Why? Tests that depend on anything outside of them will inevitably break as more tests are added. Other developers will assume there is no shared context between tests; don’t violate that assumption!
Tests should not have side effects. This includes changes to global objects (prefer mock versions that are restored between tests) and changes to variables that are shared between tests.

Tests support building software, never hinder it

In order to prioritize the user over ourselves, you should only write as many tests as you need to ensure quality and a lack of regressions over time.
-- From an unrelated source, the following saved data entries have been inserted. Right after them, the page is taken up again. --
Lemma named_prologue p : Forall named (prologueF p).
Proof. unfold prologueF. rewrite !Forall_app. split_and!; try named_tac. destruct (pp_frame_alt p); named_tac. Qed.
Lemma named_epilogue e : Forall named (epilogueF e).
Proof. unfold epilogueF. rewrite !Forall_app. split_and!; try named_tac. destruct (ep_leave e); named_tac. Qed.

Lemma named_first fs : Forall named fs -> (forall f, f ∈ fs -> forall post, hd_kind (f ++ post) <> LBracket) /\ Forall (fun f => 0 < ntk f)%nat fs.
Proof.
  intros H. split.
  - intros f Hf post. rewrite Forall_forall in H. destruct (H f Hf) as (name & ps & ->). done.
  - eapply Forall_impl; [exact H|]. intros f (name & ps & ->). cbn. lia.
Qed.

(** The bytes are those the fields encode to. *)
Definition encodes (r : res unit (list byte)) (bytes : list byte) : bool := match r with Ok bs => str_eqb bs bytes | _ => false end.

Lemma encodes_ok r bytes : encodes r bytes = true -> r = Ok bytes.
Proof. unfold encodes, str_eqb. destruct r as [bs| |]; [|done|done]. intros ->%bool_decide_eq_true. done. Qed.

Definition wf_frame (b : Z) (s : Stmt) : bool :=
  match s with
  | Prologue kind None _ | Epilogue kind None _ => utf8_valid kind
  | Prologue kind (Some p) bytes => utf8_valid kind && wf_prologue p && encodes (encode_prologue_bytes p b) bytes
  | Epilogue kind (Some e) bytes => utf8_valid kind && wf_epilogue e && encodes (encode_epilogue_bytes e b) bytes
  | _ => false
  end.

Lemma reads_plain_frame {A} b (dflt : A) params enc (mk : list byte -> option A -> list byte -> Stmt) k bytes ok :
  reads b (parse_frame_directive dflt params enc mk) (C (str "(") ++ [strT k] ++ C (str ", ") ++ bytes_tail bytes) (mk k None bytes) ok.
Proof.
  unfold parse_frame_directive. expand_C. rd. apply reads_get. intros pre post _. cbv iota. rd. unfold bytes_tail.
  apply (reads_at_kind _ _ true); [intros; unfold bytesP; by expand_C|]. cbv iota.
  eapply reads_bind; [apply reads_bytes| |done]. expand_C. rd.
Qed.

Lemma closed_frame fs k : Forall seg fs -> utf8 k -> closed (C (str "(") ++ [strT k] ++ fieldsP fs ++ C (str ")")).
Proof.
  intros H Hk. apply closed_app; [by apply closed_const|]. apply closed_app; [by apply closed_str|].
  apply seg_closed_app; [by apply seg_fields|opens_tac|by apply closed_const].
Qed.

Lemma closed_word w ps : const_ok true (C w) = true -> opens ps -> closed ps -> closed (C w ++ ps).
Proof. intros H Ho Hc. apply seg_closed_app; [by apply seg_const|done|done]. Qed.

Lemma reads_line {A} b (m : P A) ps a : reads b m ps a (fun _ => True) -> reads b m (ps ++ [Sp nl]) a (fun _ => True).
Proof.
  intros H pre post Ht _. assert (pre ++ ps ++ [Sp nl] = (pre ++ ps) ++ [Sp nl]) as -> by by apps. rewrite sp_state.
  rewrite <- (assoc_L (++)) in *. by apply (H pre ([Sp nl] ++ post)).
Qed.

Lemma reads_directive_word b list one sw name ps s : name <> str "if_branch" -> name <> str "loop" ->
  (forall t, reads b (parse_simple_directive name t) ps s (fun _ => True)) ->
  reads b (parse_stmt list one sw) (Tk [byte_of 64] At :: idT name :: ps) s (after s).
Proof.
  intros H1 H2 H. apply (reads_weaken _ _ _ (fun _ => True)); [|done]. unfold parse_stmt. rd. unfold parse_stmt_at_directive. rewrite !decide_False by done.
  apply H.
Qed.

Lemma frame_stmt printable b sw s : wf_frame b s = true -> exists ps, render ps = emit_simple printable s [] /\ simple_ok b sw s ps.
Proof.
  intros H. destruct s as [| | |kind params bytes|kind params bytes| | | | | | | | | | | | | | | | | | | | | |]; try done; cbn [wf_frame] in H.
  - destruct params as [p|]; bools.
    + exists (C (str "@prologue") ++ (C (str "(") ++ [strT kind] ++ fieldsP (prologueF p) ++ C (str ")")) ++ [Sp nl]). split; [|split; [split|]].
      * cbn [emit_simple emit_prologue]. rewrite !render_app, render_prologueF, render_tk. apps. reflexivity.
      * apply closed_word; [by vm_compute|apply opens_app; opens_tac|]. apply closed_app; [|by apply closed_blank]. apply closed_frame; [by apply seg_prologueF|auto with seg].
      * start_tac [At; Ident (str "prologue")].
      * intros list one. change (C (str "@prologue")) with [Tk [byte_of 64] At; idT (str "prologue")].
        apply reads_directive_word; [discriminate..|]. intros t. apply reads_line.
        destruct (named_first _ (named_prologue p)) as [Hb Hn].
        by apply (reads_frame b default_prologue_params p parse_prologue_field (prologueG p)); [apply prologue_fields|apply prologueG_ok|apply encodes_ok| |].
    + exists (C (str "@prologue") ++ (C (str "(") ++ [strT kind] ++ C (str ", ") ++ bytes_tail bytes)). split; [|split; [split|]].
      * cbn [emit_simple emit_prologue]. unfold directive. rewrite !render_app, render_bytes_tail, render_tk. apps. reflexivity.
      * apply closed_word; [by vm_compute|opens_tac|segs].
      * start_tac [At; Ident (str "prologue")].
      * intros list one. change (C (str "@prologue")) with [Tk [byte_of 64] At; idT (str "prologue")].
        apply reads_directive_word; [discriminate..|]. intros t. apply reads_plain_frame.
  - destruct params as [e|]; bools.
    + exists (C (str "@epilogue") ++ (C (str "(") ++ [strT kind] ++ fieldsP (epilogueF e) ++ C (str ")")) ++ [Sp nl]). split; [|split; [split|]].
      * cbn [emit_simple emit_epilogue]. rewrite !render_app, render_epilogueF, render_tk. apps. reflexivity.
      * apply closed_word; [by vm_compute|apply opens_app; opens_tac|]. apply closed_app; [|by apply closed_blank].
        apply closed_frame; [by apply seg_epilogueF|auto with seg].
      * start_tac [At; Ident (str "epilogue")].
      * intros list one. change (C (str "@epilogue")) with [Tk [byte_of 64] At; idT (str "epilogue")].
        apply reads_directive_word; [discriminate..|]. intros t. apply reads_line.
        destruct (named_first _ (named_epilogue e)) as [Hb Hn].
        by apply (reads_frame b default_epilogue_params e parse_epilogue_field (epilogueG e)); [apply epilogue_fields|apply epilogueG_ok|apply encodes_ok| |].
    + exists (C (str "@epilogue") ++ (C (str "(") ++ [strT kind] ++ C (str ", ") ++ bytes_tail bytes)). split; [|split; [split|]].
      * cbn [emit_simple emit_epilogue]. unfold directive. rewrite !render_app, render_bytes_tail, render_tk. apps. reflexivity.
      * apply closed_word; [by vm_compute|opens_tac|segs].
      * start_tac [At; Ident (str "epilogue")].
      * intros list one. change (C (str "@epilogue")) with [Tk [byte_of 64] At; idT (str "epilogue")].
        apply reads_directive_word; [discriminate..|]. intros t. apply reads_plain_frame.
Qed.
Do not be dogmatic about testing; don’t seek 100% code coverage for non-mission-critical systems, don’t test trivial code, and don’t test code that you already have confidence over through other mechanisms, like the type system.

In addition to the above, tests should be as simple as possible but no simpler. They should be easy to read and maintain, and should be as cheap to add and update as possible.

Below are some specific applications of this principle:

When using fake data, attempt to use data that is as generic as possible while still representing potentially valid input. For example, if you need a fake product object for a test, use a title that could still be a sensible title for a real product, but when testing a function that operates on arbitrary strings, stand-ins like ’foo' and ’bar' will suffice.
Avoid loops, conditions, and other logic in your tests.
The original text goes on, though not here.